I've seen this on bumper stickers and magnets all over the place. The phrase is a beacon of positivity in a world that tends to see the glass half empty. It is a gentle and encouraging nudge toward recognizing and embracing the good. I can get on board with that -- in theory, at least.
But every time I see of it, I can't help but think of what happened to Ewan. His story could easily be titled "If Something Could Have Gone Wrong, It Did."
From the moment he was first intubated, most things just didn't go right for him. Acknowledging this is not to say that there weren't good things that happened. Like any parents of a child with a heart defect, I can point to the ups in our story just as easily as I can point to the downs. When you're in the hospital with a critically ill child, you learn to ride the waves that come with both. No one expected him to make it through that all-night surgery, for example. And I remember a cardiologist coming to James and I after viewing the echo during Ewan's second trial off of ECMO: "Frankly, I didn't expect it to look that good." He was beaming from ear to ear.
So were we. We called our parents and friends. We updated Facebook. We hugged, kissed, jumped up and down, and had a celebratory bowl of ice cream at the Baskin Robbins down the street. Exclamation points abounded.

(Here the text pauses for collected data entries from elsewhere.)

(** The rebuild stops at the check of the height, or goes on until the
    device refuses a buffer, or to the end. *)
Lemma rebuild_eq world s :
  exists st bvh,
    process_starts world = Some st /\
    starts_of (partition_shapes world).1 st /\
    process_bvh world = Some bvh /\
    rebuild world s =
      if kMaxStackSize <=? GetHeight bvh
      then Throw (ExceptionImpl what_stack_overflow) (set_m_bvh None s)
      else if Calc.max_alloc_size (m_device s) <? numvertices st * sizeof_float3
      then Throw AllocationFailure (hierarchy_built s bvh)
      else
        match world_vertices (partition_shapes world).1 st (partition_shapes world).2
                (length (partition_shapes world).1 - (partition_shapes world).2),
              process_facedata world with
        | Some vertexdata, Some facedata =>
          if Calc.max_alloc_size (m_device s)
             <? Z.of_nat (length (InjectIndices (translator_Process bvh) facedata))
                * sizeof_Node
          then Throw AllocationFailure (vertices_uploaded s st bvh vertexdata)
          else if Calc.max_alloc_size (m_device s) <? kMaxBatchSize * kMaxStackSize
          then Throw AllocationFailure (nodes_uploaded s st bvh vertexdata facedata)
          else Ret tt (rebuilt s st bvh vertexdata facedata)
        | _, _ => Undef
        end.
Proof.
  destruct (process_values world) as (st & bounds & Est & Hst & Eb & Ebvh).
  exists st, (Build (select_builder (options_ world)) bounds (numfaces st)).
  split; [done|]. split; [done|]. split; [done|].
  unfold process_facedata. rewrite Est, Ebvh.
  unfold rebuild, rebuilt, nodes_uploaded, vertices_uploaded, hierarchy_built.
  unfold process_starts in Est.
  destruct (partition_shapes world) as [shapes m]. simpl in *.
  destruct s as [[heap next max log] b v stack mb].
  rewrite Est. exec. rewrite Eb. exec.
  destruct (kMaxStackSize <=?
              GetHeight (Build (select_builder (options_ world)) bounds (numfaces st)));
    [reflexivity|].
  destruct (max <? numvertices st * sizeof_float3); [reflexivity|].
  destruct (world_vertices shapes st m (length shapes - m)) as [vd|]; [|reflexivity].
  destruct (make_facedata shapes st m _) as [fd|]; [|reflexivity].
  destruct (max <? Z.of_nat (length (InjectIndices _ fd)) * sizeof_Node);
    [do 3 f_equal; by rewrite <- !app_assoc|].
  destruct stack as [old|]; destruct (max <? kMaxBatchSize * kMaxStackSize);
    do 3 f_equal; by rewrite <- !app_assoc.
Qed.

Something could have gone well that day -- and it did.
But if you're here, you already know the rest. I don't need to rehash for you just how very temporary the "going well" lasted.

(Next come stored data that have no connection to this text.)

(** * Footnote syntax for markdown: tokenizer, event resolver, tree builder
      and serializer of the inkdrop footnotes plugin, embedded in Rocq.

    The definitions below follow the bundled JavaScript source function by
    function and keep its names.  Character codes are integers (the virtual
    codes are negative), JavaScript strings are lists of UTF-16 code units,
    tokens live in a heap and events refer to them by reference, so that a
    mutation of a token is seen through every event that carries it. *)

From stdpp Require Import base list strings gmap.
From Stdlib Require Import ZArith Lia.
From Equations Require Import Equations.

Set Warnings "-register-all".
Open Scope Z_scope.

(** ** JavaScript strings *)

(** A JavaScript string is a sequence of UTF-16 code units. *)
Abbreviation jsstring := (list Z).

(** A string literal of the source, written as a Rocq string. *)
Definition str (s : string) : jsstring :=
  map (fun a => Z.of_nat (Ascii.nat_of_ascii a)) (String.list_ascii_of_string s).

(** [String.prototype.toLowerCase] and [String.prototype.toUpperCase] are
    built-ins of the host language; the development is parametric in them. *)
Class CaseMapping := {
  toLowerCase : jsstring -> jsstring;
  toUpperCase : jsstring -> jsstring
}.

(** The two built-ins restricted to the ASCII letters; every other code unit
    is left as it is.  On strings of ASCII code units this is what the
    built-ins compute. *)
Definition asciiLower (c : Z) : Z :=
  if (65 <=? c) && (c <=? 90) then c + 32 else c.
Definition asciiUpper (c : Z) : Z :=
  if (97 <=? c) && (c <=? 122) then c - 32 else c.

Definition asciiCase : CaseMapping :=
  {| toLowerCase := map asciiLower; toUpperCase := map asciiUpper |}.

(** ** Character classifier *)

(** A [Code] is a character code, a virtual code (negative) or [null] at the
    end of the input; [None] stands for [null]. *)
Abbreviation Code := (option Z).

Definition markdownLineEnding (code : Code) : bool :=
  match code with
  | None => false
  | Some c => c <? -2
  end.

Definition markdownLineEndingOrSpace (code : Code) : bool :=
  match code with
  | None => false
  | Some c => (c <? 0) || (c =? 32)
  end.

Definition markdownSpace (code : Code) : bool :=
  match code with
  | None => false
  | Some c => (c =? -2) || (c =? -1) || (c =? 32)
  end.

When you've repeatedly ended up on the wrong side of statistics in something as high stakes as your child's life, it is impossible to shake the fear that something can go wrong again -- because it is no mere statistic when you're the one burying the child you gave birth to just three weeks prior. Even for one bent toward embracing the positive, it's difficult not to find that the fear of something going wrong is digging its teeth in. When this happens, not a single platitude out there -- no matter how true or well-constructed -- will change that. You can reason with yourself for hours on end until, in a frenzy, you find that deep down, you remain unconvinced.
It could happen again.
We have both felt it. I've had waking nightmares where my incredibly active daughter is born still. James has repeatedly caught himself referring to Austen as "he," unable to shake the thought that this is Ewan all over again. In many ways, this second birth is even more surreal than our first. Because we had our first baby. And then after a few weeks, we returned home, our lives from the outside looking much like they had before -- almost as if my pregnancy, his birth, his life, and his death never happened. It made the lines between what was real and what felt real a bit blurry. It felt as though someone had taken an eraser to the previous ten months of our lives, but left us with the trauma of what those months contained.

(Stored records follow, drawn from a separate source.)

Definition setTickerData (pair : string) (data : TickerData.t) : M unit :=
  modify_storage (fun s => mkStorage (<[pair:=data]> (tickerData s)) (orderBooks s)
                             (recentTrades s) (marketData s) (lastUpdated s)).

Definition getTickerData (pair : string) : M (option TickerData.t) := fun w =>
  (Ok (tickerData (storage w) !! pair), w).

Definition setOrderBook (pair : string) (data : OrderBook.t) : M unit :=
  modify_storage (fun s => mkStorage (tickerData s) (<[pair:=data]> (orderBooks s))
                             (recentTrades s) (marketData s) (lastUpdated s)).

Definition getOrderBook (pair : string) : M (option OrderBook.t) := fun w =>
  (Ok (orderBooks (storage w) !! pair), w).

Definition setRecentTrades (pair : string) (data : RecentTrades.t) : M unit :=
  modify_storage (fun s => mkStorage (tickerData s) (orderBooks s)
                             (<[pair:=data]> (recentTrades s)) (marketData s) (lastUpdated s)).

Definition getRecentTrades (pair : string) : M (option RecentTrades.t) := fun w =>
  (Ok (recentTrades (storage w) !! pair), w).

Definition setMarketData (data : list MarketData.t) : M unit :=
  modify_storage (fun s => mkStorage (tickerData s) (orderBooks s) (recentTrades s)
                             data (lastUpdated s)).

Definition getMarketData : M (list MarketData.t) := fun w =>
  (Ok (marketData (storage w)), w).

Definition getLastUpdated : M (option Z) := fun w => (Ok (lastUpdated (storage w)), w).

Definition setLastUpdated (date : Z) : M unit :=
  modify_storage (fun s => mkStorage (tickerData s) (orderBooks s) (recentTrades s)
                             (marketData s) (Some date)).

(** [getAllTickerData]: [Array.from(this.tickerData.values())].  The
    [Map]'s insertion order is not recorded by the gmap model, which lists
    the values in its own order; only order-free facts are stated about
    this list. *)
Definition getAllTickerData : M (list TickerData.t) := fun w =>
  (Ok (map snd (map_to_list (tickerData (storage w)))), w).

End Storage.

(* ------------------------------------------------------------------ *)
(** ** String helpers for the symbol tables *)

Fixpoint includes (s sub : string) : bool :=
  String.prefix sub s ||
  match s with EmptyString => false | String _ r => includes r sub end.

(** [s.replace(/[cs]/g, '')]. *)
Fixpoint remove_chars (cs : list ascii) (s : string) : string :=
  match s with
  | EmptyString => EmptyString
  | String c r =>
      if existsb (Ascii.eqb c) cs then remove_chars cs r else String c (remove_chars cs r)
  end.

(** [s.split('/')[0]]. *)
Fixpoint before_slash (s : string) : string :=
  match s with
  | EmptyString => EmptyString
  | String c r => if Ascii.eqb c "/" then EmptyString else String c (before_slash r)
  end.

(** [s.replace('X', '')]: a string pattern replaces its first occurrence
    only. *)
Fixpoint replace_first (c : ascii) (s : string) : string :=
  match s with
  | EmptyString => EmptyString
  | String c' r => if Ascii.eqb c' c then r else String c' (replace_first c r)
  end.

Fixpoint lookup_table {A} (k : string) (t : list (string * A)) : option A :=
  match t with
  | [] => None
  | (k', a) :: t' => if String.eqb k k' then Some a else lookup_table k t'
  end.

(** [pairs.join(',')]. *)
Fixpoint join_comma (xs : list string) : string :=
  match xs with
  | [] => ""
  | [x] => x
  | x :: xs' => x ++ "," ++ join_comma xs'
  end.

It's hard to shake. I wish that by immersing myself in positive phrases, reinforcing the facts of everything having gone so perfectly this time around, I could drown the fear monster and feel his teeth unclench. There is no reason to think anything bad will happen. The last thing I want is the fear of what could (but probably will not) be rob me of the joy of what actually is. Austen is here. She is active and healthy. Everything about this pregnancy has been perfect. We are preparing to greet her in the most beautiful and welcoming way we can.
The truth is, I need a whole lot of "If something can go well, it will" right now. So when that fear creeps in, I picture me with my daughter in that first of many unbelievable moments. Labor is over and I'm holding her, her sweet skin right up against mine. There are no NICU nurses. There is no need for IVs or oxygen, no need to have her rushed away. I have no idea what it will feel like to make the leap from imagining I can hold her for as long as I please to finding that I don't need to imagine it anymore -- because it's real. Holding that moment in my mind makes me weep with joy every time as I mourn what all three of us lost the first time, and as I begin to feel those first small waves of healing that come even as I imagine the second.
It could happen that way. It really could happen.
The trauma of what has passed is very real, and that can never be undone. That is here to stay. Though the fear created by what has happened is not an entirely irrational, "out of nowhere" type of fear, it has no bearing on the reality of what is right now. What is real now -- in this very moment -- is that we have every reason to believe that our experience will be very different this time. Perhaps all that good won't undo the scar, but I sense already that the experience we are about to embrace will be a healing balm over it.
The fear will continue to creep in. There is no use in pretending that it won't. But until I have a darn good reason to believe otherwise, I am choosing to cling to hope that it can go well -- and it will.